(** Seven bytes across the boundary between the first two sectors. *)
Lemma fat_cursor_bytes_witness :
  ∃ c' d', writes [1; 2; 3; 4; 5; 6; 7] (cursor_at 510 (cursor_new 0), [demo_disk]) (c', [d']) ∧ get_position c' = 517 ∧
    image d' = splice 510 [1; 2; 3; 4; 5; 6; 7] (image demo_disk).
Proof.
  destruct (fat_cursor_bytes 510 (cursor_at 510 (cursor_new 0)) [demo_disk] demo_disk [1; 2; 3; 4; 5; 6; 7])
    as [(c' & d' & Hw & Hp & Hi) _].
  - split; [done|by split| |lia]. split_and!; simpl; unfold MAX64; lia.
  - vm_compute. reflexivity.
  - exists c', d'. split; [exact Hw|]. split; [exact Hp|exact Hi].
Defined.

-- WHAT TO PRODUCE --
Identify the lines in the entries above that contain "split", then copy them out.

-- ANSWER BELOW --
  - split; [done|by split| |lia]. split_and!; simpl; unfold MAX64; lia.
  - exists c', d'. split; [exact Hw|]. split; [exact Hp|exact Hi].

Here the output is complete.